Saved entries:
(** * Properties *)

(** ** [range] *)

Lemma range_step_1 start stop : range start stop 1 = seqZ start (stop - start).
Proof.
  unfold range. replace (stop - start + 1 - 1) with (stop - start) by lia.
  rewrite Z.div_1_r. trans (Z.add start <$> seqZ 0 (stop - start)).
  - apply list_fmap_ext. intros _ i _. lia.
  - rewrite fmap_add_seqZ. f_equal. lia.
Qed.

Lemma range_nil start stop step : 0 < step → stop ≤ start → range start stop step = [].
Proof.
  intros Hstep Hle. unfold range. rewrite seqZ_nil; [done|].
  assert ((stop - start + step - 1) `div` step < 1); [|lia].
  apply Z.div_lt_upper_bound; lia.
Qed.

Lemma lookup_range start stop step (i : nat) x :
  0 < step →
  range start stop step !! i = Some x ↔
  x = start + Z.of_nat i * step ∧ x < stop.
Proof.
  intros Hstep. unfold range. rewrite list_lookup_fmap, fmap_Some.
  setoid_rewrite lookup_seqZ. split.
  - intros (j & [-> Hlt] & ->). split; [lia|].
    assert (Z.of_nat i + 1 ≤ (stop - start + step - 1) `div` step) as Hd by lia.
    pose proof (Z.mul_div_le (stop - start + step - 1) step Hstep). nia.
  - intros [-> Hlt]. exists (Z.of_nat i). split; [|lia]. split; [lia|].
    apply Z.div_le_lower_bound with (a := stop - start + step - 1) (b := step)
      (q := Z.of_nat i + 1) in Hstep as ?; lia.
Qed.
(** A linkset for the documents of the collection [posts]. *)
Definition posts_linkset : linkset :=
  {| ls_pattern := Some "posts/:title";
     ls_match := [("collection", MString "posts")];
     ls_relative := VBool false; ls_isDefault := false;
     ls_slug := SlugDefault; ls_date := DateFormat "YYYY" |}.

(** Options with that linkset and a pattern of their own. *)
Definition linked_options : options :=
  {| pattern := Some ":title"; date := DateAbsent; relative := None;
     linksets := [posts_linkset];
     indexFile := None; unique := UniqueOff; duplicatesFail := false;
     slug := SlugDefault; customSlug := None;
     fileFilter := None; ignoreFilter := None |}.

(** A document of the collection [posts], with a date. *)
Definition post : Doc :=
  document "post" [("title", VString "Hello"); ("collection", VString "posts");
                   ("date", VDate 0)].

(** A document of another collection. *)
Definition page : Doc :=
  document "page" [("title", VString "About"); ("collection", VString "pages")].

(** Every document gets the slug [custom]. *)
Definition slugged_options : options :=
  {| pattern := None; date := DateAbsent; relative := None; linksets := [];
     indexFile := None; unique := UniqueOff; duplicatesFail := false;
     slug := SlugDefault; customSlug := Some (fun _ => VString "custom");
     fileFilter := None; ignoreFilter := None |}.

(** The resolver sends every page to the same key, under
    [duplicatesFail]. *)
Definition stubborn_options : options :=
  {| pattern := None; date := DateAbsent; relative := None; linksets := [];
     indexFile := None; unique := UniqueFunction (fun _ _ _ => VString "same");
     duplicatesFail := true;
     slug := SlugDefault; customSlug := None;
     fileFilter := None; ignoreFilter := None |}.

(** ** The path functions and the objects on examples *)

Example dirname_examples :
  map Path.dirname ["about.html"; "blog/post.html"; "a/b/c.png"; "/a"; "a//b"; ""; "a/"; "//a"]
  = ["."; "blog"; "a/b"; "/"; "a/"; "."; "."; "//"].
Proof. reflexivity. Qed.

Example extname_examples :
  map Path.extname ["about.html"; ".html"; "a.b.c"; "a."; ".."; "x/y.html/"; "noext"; "..b"]
  = [".html"; ""; ".c"; "."; ""; ".html"; ""; ".b"].
Proof. reflexivity. Qed.

Example basename_examples :
  map (fun p => Path.basename p (Path.extname p))
      ["about.html"; "blog/index.html"; "a/b/c.png"; ".html"; "x/y.html/"]
  = ["about"; "index"; "c"; ".html"; "y"].
Proof. reflexivity. Qed.

Example join_examples :
  map Path.join [["."; "about"]; ["blog/my-post"; "/post.png"]; ["a"; "../b"]; [""; "post"; "/"];
                 ["about"; "index.html"]; [""; ""]; ["a/.."; "x"]; [".."; "x"]]
  = ["about"; "blog/my-post/post.png"; "b"; "post/"; "about/index.html"; "."; "x"; "../x"].
Proof. reflexivity. Qed.

Example replace_examples :
  map (fun '(c, p, r) => Js.replace c p r)
      [("a b a", "a", "x"); ("abc", "z", "x"); ("abc", "b", "[$&$$$`$'$1]"); ("abc", "", "-")]
  = ["x b a"; "abc"; "a[b$ac$1]c"; "-abc"].
Proof. reflexivity. Qed.

Example object_order :
  Obj.keys (Obj.set "b" 3 (Obj.set "7" 2 (Obj.set "b" 1 (Obj.set "10" 0 (Obj.set "a" 0 [])))))
  = ["7"; "10"; "a"; "b"].
Proof. reflexivity. Qed.

Example params_example :
  params ":a/::b-:c_d:/x:" = ["a"; "b"; "c_d"]
  /\ substitute ":a/::b-:c_d:/x:" [("a", "1"); ("b", "2")] = "1/:2-:c_d:/x:".
Proof. split; reflexivity. Qed.

Example resolve_examples :
  map resolve ["about.html"; "index.html"; "blog/post.html"; "blog/index.html"]
  = ["about"; "."; "blog/post"; "blog"].
Proof. reflexivity. Qed.

(** ** Facts about objects *)

Section ObjectFacts.
Context {A : Type}.
Implicit Types (o : Obj.t A) (k : string) (v : A).

Lemma get_update k k' v o :
  Obj.get k' (Obj.update k v o) =
  if String.eqb k k' then (if Obj.has k o then Some v else None)
  else Obj.get k' o.
Proof.
  unfold Obj.has. induction o as [|[k0 v0] o IH]; simpl.
  - destruct (String.eqb k k'); reflexivity.
  - destruct (String.eqb_spec k0 k) as [->|Hk0]; simpl.
    + destruct (String.eqb_spec k k'); reflexivity.
    + destruct (String.eqb_spec k0 k') as [->|Hk0'].
      * destruct (String.eqb_spec k k'); congruence.
      * exact IH.
Qed.

Lemma get_insert_index n k k' v o :
  Obj.get k o = None ->
  Obj.get k' (Obj.insert_index n k v o) =
  if String.eqb k k' then Some v else Obj.get k' o.
Proof.
  induction o as [|[k0 v0] o IH]; simpl; intros Hk.
  - reflexivity.
  - destruct (String.eqb_spec k0 k) as [->|Hk0]; [discriminate|].
    destruct (Obj.array_index k0) as [n'|]; [destruct (n' <? n)%N|]; simpl;
      try reflexivity.
    rewrite IH by assumption.
    destruct (String.eqb_spec k0 k') as [->|]; [|reflexivity].
    destruct (String.eqb_spec k k'); congruence.
Qed.

Lemma get_app k o o' :
  Obj.get k (o ++ o') =
  match Obj.get k o with Some v => Some v | None => Obj.get k o' end.
Proof.
  induction o as [|[k0 v0] o IH]; simpl; [reflexivity|].
  destruct (String.eqb k0 k); [reflexivity|exact IH].
Qed.

(** Reading after writing. *)
Lemma get_set k k' v o :
  Obj.get k' (Obj.set k v o) = if String.eqb k k' then Some v else Obj.get k' o.
Proof.
  unfold Obj.set. destruct (Obj.has k o) eqn:Hhas.
  - rewrite get_update, Hhas. reflexivity.
  - unfold Obj.has in Hhas. destruct (Obj.get k o) eqn:Hget; [discriminate|].
    destruct (Obj.array_index k).
    + apply get_insert_index; assumption.
    + rewrite get_app. simpl. destruct (String.eqb_spec k k') as [->|].
      * rewrite Hget. reflexivity.
      * destruct (Obj.get k' o); reflexivity.
Qed.

Lemma has_set k k' v o :
  Obj.has k' (Obj.set k v o) = String.eqb k k' || Obj.has k' o.
Proof.
  unfold Obj.has. rewrite get_set. destruct (String.eqb k k'); reflexivity.
Qed.

(** Reading after deleting. *)
Lemma get_delete k k' o :
  Obj.get k' (Obj.delete k o) = if String.eqb k k' then None else Obj.get k' o.
Proof.
  unfold Obj.delete. induction o as [|[k0 v0] o IH]; simpl.
  - destruct (String.eqb k k'); reflexivity.
  - destruct (String.eqb_spec k0 k) as [->|Hk0]; simpl.
    + rewrite IH. destruct (String.eqb k k'); reflexivity.
    + rewrite IH. destruct (String.eqb_spec k0 k') as [->|]; [|reflexivity].
      destruct (String.eqb_spec k k'); congruence.
Qed.

Lemma get_None_keys k o : Obj.get k o = None <-> ~ In k (Obj.keys o).
Proof.
  induction o as [|[k0 v0] o IH]; simpl.
  - tauto.
  - destruct (String.eqb_spec k0 k) as [->|Hk0].
    + split; [discriminate|]. intros H. exfalso. apply H. now left.
    + rewrite IH. tauto.
Qed.

Lemma keys_update k v o : Obj.keys (Obj.update k v o) = Obj.keys o.
Proof.
  induction o as [|[k0 v0] o IH]; simpl; [reflexivity|].
  destruct (String.eqb k0 k); simpl; [reflexivity|]. now rewrite IH.
Qed.

Lemma keys_insert_index n k v o :
  Permutation (Obj.keys (Obj.insert_index n k v o)) (k :: Obj.keys o).
Proof.
  induction o as [|[k0 v0] o IH]; simpl; [reflexivity|].
  destruct (Obj.array_index k0) as [n'|]; [destruct (n' <? n)%N|]; simpl;
    try reflexivity.
  rewrite IH. apply perm_swap.
Qed.

(** Writing keeps every key once. *)
Lemma keys_set_NoDup k v o :
  List.NoDup (Obj.keys o) -> List.NoDup (Obj.keys (Obj.set k v o)).
Proof.
  intros Hnd. unfold Obj.set. destruct (Obj.has k o) eqn:Hhas.
  - now rewrite keys_update.
  - assert (Hk : ~ In k (Obj.keys o)).
    { apply get_None_keys. unfold Obj.has in Hhas.
      destruct (Obj.get k o); [discriminate|reflexivity]. }
    destruct (Obj.array_index k).
    + eapply Permutation_NoDup; [symmetry; apply keys_insert_index|].
      constructor; assumption.
    + unfold Obj.keys. rewrite map_app. simpl.
      eapply Permutation_NoDup; [apply Permutation_cons_append|].
      constructor; assumption.
Qed.

End ObjectFacts.

Lemma prop_set k k' v d :
  prop k' (Obj.set k v d) = if String.eqb k k' then v else prop k' d.
Proof. unfold prop. rewrite get_set. destruct (String.eqb k k'); reflexivity. Qed.

Lemma prop_absent k d : Obj.has k d = false -> prop k d = VUndefined.
Proof.
  unfold prop, Obj.has. destruct (Obj.get k d); [discriminate|reflexivity].
Qed.

(** A closed list of keys has each key once. *)
Ltac distinct_keys :=
  repeat (apply List.NoDup_cons; [simpl; intuition discriminate|]);
  apply List.NoDup_nil.

(** ** Runs and what they leave alone *)

Lemma bind_Val {A B : Type} (m : M A) (k : A -> M B) s b s' :
  bind m k s = (Val b, s') ->
  exists a s1, m s = (Val a, s1) /\ k a s1 = (Val b, s').
Proof.
  unfold bind. destruct (m s) as [[a|e] s1]; intros H.
  - exists a, s1. split; [reflexivity|exact H].
  - discriminate.
Qed.

Ltac run_bind H :=
  let a := fresh "a" in
  let s1 := fresh "s" in
  let H1 := fresh "Hrun" in
  apply bind_Val in H; destruct H as (a & s1 & H1 & H).

Section Frame.
Variable R : state -> state -> Prop.
Hypothesis R_refl : forall s, R s s.
Hypothesis R_trans : forall s1 s2 s3, R s1 s2 -> R s2 s3 -> R s1 s3.

Lemma steps_pure {A : Type} (a : A) : steps R (pure a).
Proof. intros s r s' H. inversion H. apply R_refl. Qed.

Lemma steps_throw {A : Type} (e : exn) : steps R (@throw A e).
Proof. intros s r s' H. inversion H. apply R_refl. Qed.

Lemma steps_gets {A : Type} (f : state -> A) : steps R (gets f).
Proof. intros s r s' H. inversion H. apply R_refl. Qed.

Lemma steps_modify (f : state -> state) :
  (forall s, R s (f s)) -> steps R (modify f).
Proof. intros Hf s r s' H. inversion H. apply Hf. Qed.

Lemma steps_bind {A B : Type} (m : M A) (k : A -> M B) :
  steps R m -> (forall a, steps R (k a)) -> steps R (bind m k).
Proof.
  intros Hm Hk s r s' H. unfold bind in H.
  destruct (m s) as [[a|e] s1] eqn:Hms.
  - eapply R_trans; [eapply Hm; eassumption|eapply Hk; eassumption].
  - inversion H; subst. eapply Hm; eassumption.
Qed.

Lemma steps_for_each {A : Type} (f : A -> M unit) (xs : list A) :
  (forall x, steps R (f x)) -> steps R (for_each f xs).
Proof.
  intros Hf. induction xs as [|x xs IH]; simpl.
  - apply steps_pure.
  - apply steps_bind; [apply Hf|intros _; exact IH].
Qed.

Lemma steps_read r : steps R (read r).
Proof.
  intros s res s' H. unfold read in H.
  destruct (heap s !! r); inversion H; apply R_refl.
Qed.

Lemma steps_deref data : steps R (deref data).
Proof. destruct data; [apply steps_pure|apply steps_throw]. Qed.

End Frame.

(** The combinators are taken apart; what is left is a loop or a step
    that writes the state. *)
Ltac steps_tac :=
  repeat first
    [ apply steps_pure; assumption
    | apply steps_throw; assumption
    | apply steps_gets; assumption
    | apply steps_read; assumption
    | apply steps_deref; assumption
    | apply steps_bind; [assumption| |intros]
    | apply steps_modify; intros; solve [auto]
    | match goal with
      | |- steps _ (match ?x with _ => _ end) => destruct x
      | |- steps _ (if ?b then _ else _) => destruct b
      end ].

Section FrameOfTheTransform.
Variable E : Externals.
Variable R : state -> state -> Prop.
Hypothesis R_refl : forall s, R s s.
Hypothesis R_trans : forall s1 s2 s3, R s1 s2 -> R s2 s3 -> R s1 s3.
Hypothesis R_heap : forall s h, R s (set_heap h s).
Hypothesis R_charmap : forall s c, R s (set_charmap c s).
Hypothesis R_dupes : forall s k v, R s (set_dupes (Obj.set k v (dupes s)) s).

Lemma steps_slug_text text o : steps R (slug_text E text o).
Proof. unfold slug_text. steps_tac. Qed.

Lemma steps_contents_toString v : steps R (contents_toString E v).
Proof. unfold contents_toString. steps_tac. Qed.

Lemma steps_replace_keys keys d ls ret : steps R (replace_keys E keys d ls ret).
Proof.
  revert ret. induction keys as [|key keys IH]; intros ret; simpl.
  - steps_tac.
  - steps_tac; try apply steps_slug_text; apply IH.
Qed.

Lemma steps_replace p d ls : steps R (replace E p d ls).
Proof. unfold replace. steps_tac. apply steps_replace_keys. Qed.

Lemma steps_match_field m v : steps R (match_field E m v).
Proof. unfold match_field. steps_tac. Qed.

Lemma steps_match_all fields file sofar : steps R (match_all E fields file sofar).
Proof.
  revert sofar. induction fields as [|[key m] fields IH]; intros sofar; simpl.
  - steps_tac.
  - steps_tac; try apply steps_match_field; apply IH.
Qed.

Lemma steps_find_match lss file : steps R (find_match E lss file).
Proof.
  induction lss as [|ls lss IH]; simpl.
  - steps_tac.
  - steps_tac; try apply steps_match_all. exact IH.
Qed.

Lemma steps_stage ppath fam moved : steps R (stage ppath fam moved).
Proof.
  revert moved. induction fam as [|[key member] fam IH]; intros moved; simpl.
  - steps_tac.
  - steps_tac. apply IH.
Qed.

Hypothesis R_files : forall s f, R s (set_files f s).
Hypothesis R_done_calls : forall s c, R s (set_done_calls c s).
Hypothesis R_immediates : forall s n, R s (set_immediates n s).

Lemma steps_defaultUniquePath_loop fuel o targetPath counter postfix :
  steps R (defaultUniquePath_loop E fuel o targetPath counter postfix).
Proof.
  revert counter postfix.
  induction fuel as [|fuel IH]; intros counter postfix; simpl.
  - unfold done. steps_tac.
  - unfold done. steps_tac. apply IH.
Qed.
(** * FinSentiment front end: a shallow embedding of the client-side scripts

    The development follows the three scripts of the repository:
    - the main script (vote buttons, text expansion, post and comment
      actions, form submissions, sentiment helpers),
    - [chart.js] (four chart render functions over the Chart.js registry),
    - [spinner.js] (overlay and button spinners).

    Part one embeds the scripts, one module for each of them and for what
    they stand on (numbers, the document tree, the query string).  Part two
    holds the vocabulary in which the facts are stated and the documents used
    as examples.  Part three holds the facts. *)

From Stdlib Require Import ZArith QArith Qround String Ascii List DecimalString Lia.
From Stdlib Require Import DecimalFacts DecimalPos DecimalN.
From Stdlib Require Import Qpower Lqa.
From stdpp Require Import base option list strings gmap.

Local Open Scope string_scope.

(* ================================================================== *)
(** * Part one: the scripts *)
(* ================================================================== *)

(* ================================================================== *)
(** * JavaScript numbers and strings *)
(* ================================================================== *)

Module JS.

(** ** Strings

    A string of the scripts is held as the bytes of its UTF-8 form: an ASCII
    character is one byte, and what is written below on bytes (white space,
    digits, percent-encoding) is what the language and the URL standard do on
    the characters that the bytes encode.  A string with an unpaired
    surrogate has no such form and is not represented. *)

(** ** Numbers

    A JavaScript Number.  A finite binary64 value denotes a rational, so the
    finite numbers are embedded in [Q], the two zeros as one; comparisons on
    them are exact, as in the language, and a sum, a product or a quotient is
    the binary64 value nearest to the exact result (see [binary64]). *)
Inductive number : Type :=
| NaN
| NegInf
| PosInf
| Fin (q : Q).

(** The binary64 values denoted by the literals [0.05] and [0.049], both
    multiples of 2^-56; [-0.05] is the opposite of the first. *)
Definition lit_0_05 : Q := 3602879701896397 # 72057594037927936.
Definition lit_0_049 : Q := 3530822107858469 # 72057594037927936.

(** [x >= y]: false as soon as one operand is NaN. *)
Definition geb (x y : number) : bool :=
  match x, y with
  | NaN, _ | _, NaN => false
  | PosInf, _ => true
  | _, NegInf => true
  | NegInf, _ => false
  | _, PosInf => false
  | Fin a, Fin b => Qle_bool b a
  end.

(** [x <= y] *)
Definition leb (x y : number) : bool := geb y x.

Definition Qsgn (q : Q) : Z := Z.sgn (Qnum q).

(** The integer nearest to [q], the even one of two that are as near. *)
Definition roundHalfEven (q : Q) : Z :=
  let f := Qfloor q in
  match (q - inject_Z f ?= 1 # 2)%Q with
  | Lt => f
  | Gt => (f + 1)%Z
  | Eq => if Z.even f then f else (f + 1)%Z
  end.

(** The exponent of a positive rational: the largest [e] with
    [2^e <= q]. *)
Definition ilog2 (q : Q) : Z :=
  let d := (Z.log2 (Qnum q) - Z.log2 (Z.pos (Qden q)))%Z in
  if Qle_bool (2 ^ d) q then d else (d - 1)%Z.

(** The binary64 value nearest to a positive rational, ties to the even
    significand: 53 significant bits from exponent -1022 up, a fixed step
    of 2^-1074 below, and Infinity from 2^1024 on.  The value is kept in
    lowest terms, so that equal numbers are the same term. *)
Definition roundPositive (a : Q) : number :=
  let e := Z.max (ilog2 a) (-1022) in
  let m := roundHalfEven (a * 2 ^ (52 - e)) in
  let r := Qred (inject_Z m * 2 ^ (e - 52)) in
  if Qle_bool (2 ^ 1024) r then PosInf else Fin r.
Lemma documentProducer_ready b q :
  documentProducer b = Started q -> documentReady b = true.
Proof. destruct b; simpl; intros H; try discriminate. reflexivity. Qed.

Lemma pageProducer_ready d pg q :
  pageProducer d pg = Started q -> pageReady (d, pg) = true.
Proof. destruct d; simpl; intros H; try discriminate. reflexivity. Qed.

Lemma pass_sound host props h : sound h -> sound (passHooks host props h).
Proof.
  intros [B1 B2 B3 A1 A2 A3 G2 G3].
  constructor;
    rewrite ?passHooks_bufferStage, ?passHooks_documentStage, ?passHooks_pageStage;
    unfold bufferAfter, documentAfter, pageAfter;
    auto using run_bounded, run_awaiting.
  - apply run_guarded; auto. intros q. apply documentProducer_ready.
  - apply run_guarded; auto. intros q. apply pageProducer_ready.
Qed.

Lemma pass_coherent host props h : coherent (fst (pass host props h)).
Proof.
  rewrite pass_eq. unfold coherent, bufferResult, documentResult. simpl.
  rewrite passHooks_bufferStage, passHooks_documentStage, passHooks_pageStage.
  unfold pageAfter, documentAfter, bufferAfter at 1. rewrite !run_key. auto.
Qed.

Lemma pass_invariant host props h : sound h -> invariant (fst (pass host props h)).
Proof.
  intros S. split; [|apply pass_coherent]. rewrite pass_eq. simpl.
  apply pass_sound, S.
Qed.

Lemma mount_sound : sound mount.
Proof.
  constructor; unfold mount, bounded, awaiting, guarded; simpl; try tauto.
  all: intros [[]|[H|H]]; discriminate.
Qed.

Lemma unmounted_invariant : invariant unmounted.
Proof. split; [apply mount_sound | reflexivity]. Qed.

Lemma withBufferStage_sound r h :
  sound h -> bounded r -> awaiting r -> sound (withBufferStage r h).
Proof. intros [B1 B2 B3 A1 A2 A3 G2 G3] B A. constructor; simpl; auto. Qed.

Lemma withDocumentStage_sound r h :
  sound h -> bounded r -> awaiting r -> guarded documentReady r ->
  sound (withDocumentStage r h).
Proof. intros [B1 B2 B3 A1 A2 A3 G2 G3] B A G. constructor; simpl; auto. Qed.

Lemma withPageStage_sound r h :
  sound h -> bounded r -> awaiting r -> guarded pageReady r ->
  sound (withPageStage r h).
Proof. intros [B1 B2 B3 A1 A2 A3 G2 G3] B A G. constructor; simpl; auto. Qed.

Lemma update_invariant host applied h w :
  sound h ->
  (applied = false -> coherent (mkInstance h (rendered w))) ->
  (rendered w = None -> applied = false) ->
  invariant (fst (update host applied h w)).
Proof.
  intros S C N. unfold update. destruct (rendered w) as [props|] eqn:R.
  - destruct applied.
    + apply pass_invariant, S.
    + split; [exact S | apply C; reflexivity].
  - split; [exact S | apply C, N; reflexivity].
Qed.

Lemma mount_nothing_live w :
  coherent w -> rendered w = None ->
  forall t, live t (bufferStage (hooks w)) = false
            /\ live t (documentStage (hooks w)) = false
            /\ live t (pageStage (hooks w)) = false.
Proof.
  unfold coherent. intros C R t. rewrite R in C. rewrite C. auto.
Qed.
(** * sequelize-paranoid-delete: trigger synthesis, deduplication,
      migration interceptor and interactive decision engine.

    Shallow embedding of [src/index.ts] (the query-interface decorator) and
    of [src/sequelize-paranoid-delete.ts] (the interactive command line
    tool), followed by the properties established about them. *)

From Stdlib Require Import Bool Arith Lia List Ascii String.
Import ListNotations.

Local Open Scope list_scope.
Local Open Scope string_scope.

Set Implicit Arguments.

(* ================================================================== *)
(** ** Strings *)

(** JavaScript strings are modelled by [string]; template literals are
    concatenations with [++]. *)

Module Str.

(** The line feed that separates the lines of a template literal. *)
Definition nl : string := String (ascii_of_nat 10) EmptyString.

(** Characters that SQL treats as token separators. *)
Definition is_space (c : ascii) : bool :=
  match nat_of_ascii c with
  | 9 | 10 | 13 | 32 => true
  | _ => false
  end.

Fixpoint no_space (s : string) : bool :=
  match s with
  | EmptyString => true
  | String c s' => negb (is_space c) && no_space s'
  end.

Definition is_empty (s : string) : bool :=
  match s with EmptyString => true | _ => false end.

Definition flush (cur : string) (rest : list string) : list string :=
  if is_empty cur then rest else cur :: rest.

(** Whitespace-separated words of a text, [cur] being the word under
    construction. *)
Fixpoint words_from (cur s : string) : list string :=
  match s with
  | EmptyString => flush cur []
  | String c s' =>
      if is_space c then flush cur (words_from EmptyString s')
      else words_from (cur ++ String c EmptyString) s'
  end.

Definition words (s : string) : list string := words_from EmptyString s.

(** [includes needle hay]: JavaScript's [hay.includes(needle)]. *)
Fixpoint includes (needle hay : string) : bool :=
  prefix needle hay ||
  match hay with
  | EmptyString => false
  | String _ hay' => includes needle hay'
  end.

Fixpoint all_space (s : string) : bool :=
  match s with
  | EmptyString => true
  | String c s' => is_space c && all_space s'
  end.

(** A gap and the word behind it: the gap is white and not empty, the
    word has no white in it and is not empty. *)
Definition spaced (item : string * string) : bool :=
  all_space (fst item) && negb (is_empty (fst item)) &&
  no_space (snd item) && negb (is_empty (snd item)).

(** Characters of a string, for list reasoning. *)
Definition chars : string -> list ascii := list_ascii_of_string.

End Str.

(* ================================================================== *)
(** ** Trigger statement builder *)

(** Modelled from the spec: [utils/buildTriggerName], which the command
    line tool imports and whose source is missing.  The spec gives the
    name as [on_<parent>_delete_update_<child>], which is also the name
    [createParanoidDeleteTriggerStatement] writes inline. *)
Definition buildTriggerName (parentTable childTable : string) : string :=
  "on_" ++ parentTable ++ "_delete_update_" ++ childTable.

(** [createParanoidDeleteTriggerStatement], [src/index.ts] lines 13-29. *)
Definition createParanoidDeleteTriggerStatement
    (primaryTable primaryKey foreignTable foreignKey : string) : string :=
  Str.nl ++
  "  CREATE TRIGGER on_" ++ primaryTable ++ "_delete_update_" ++ foreignTable ++ Str.nl ++
  "  AFTER UPDATE" ++ Str.nl ++
  "  ON " ++ primaryTable ++ " FOR EACH ROW" ++ Str.nl ++
  "  BEGIN" ++ Str.nl ++
  "    IF OLD.deletedAt IS NULL AND NEW.deletedAt IS NOT NULL THEN" ++ Str.nl ++
  "      UPDATE " ++ foreignTable ++ Str.nl ++
  "        SET " ++ foreignTable ++ ".deletedAt = NOW()" ++ Str.nl ++
  "      WHERE " ++ foreignTable ++ "." ++ foreignKey ++ " = NEW." ++ primaryKey ++ ";" ++ Str.nl ++
  "    END IF;" ++ Str.nl ++
  "  END;" ++ Str.nl.

(** The words of the statement the trigger is expected to consist of. *)
Definition trigger_words (parentTable parentKey childTable childKey : string)
  : list string :=
  [ "CREATE"; "TRIGGER"; buildTriggerName parentTable childTable;
    "AFTER"; "UPDATE";
    "ON"; parentTable; "FOR"; "EACH"; "ROW";
    "BEGIN";
    "IF"; "OLD.deletedAt"; "IS"; "NULL"; "AND";
          "NEW.deletedAt"; "IS"; "NOT"; "NULL"; "THEN";
    "UPDATE"; childTable;
    "SET"; childTable ++ ".deletedAt"; "="; "NOW()";
    "WHERE"; childTable ++ "." ++ childKey; "="; "NEW." ++ parentKey ++ ";";
    "END"; "IF;";
    "END;" ].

What you should do – Repeat, exactly as they stand above, the lines from the line with "Import ListNotations." to the line with "if is_empty cur then rest else cur :: rest.", both lines included.

Response area –
Import ListNotations.

Local Open Scope list_scope.
Local Open Scope string_scope.

Set Implicit Arguments.

(* ================================================================== *)
(** ** Strings *)

(** JavaScript strings are modelled by [string]; template literals are
    concatenations with [++]. *)

Module Str.

(** The line feed that separates the lines of a template literal. *)
Definition nl : string := String (ascii_of_nat 10) EmptyString.

(** Characters that SQL treats as token separators. *)
Definition is_space (c : ascii) : bool :=
  match nat_of_ascii c with
  | 9 | 10 | 13 | 32 => true
  | _ => false
  end.

Fixpoint no_space (s : string) : bool :=
  match s with
  | EmptyString => true
  | String c s' => negb (is_space c) && no_space s'
  end.

Definition is_empty (s : string) : bool :=
  match s with EmptyString => true | _ => false end.

Definition flush (cur : string) (rest : list string) : list string :=
  if is_empty cur then rest else cur :: rest.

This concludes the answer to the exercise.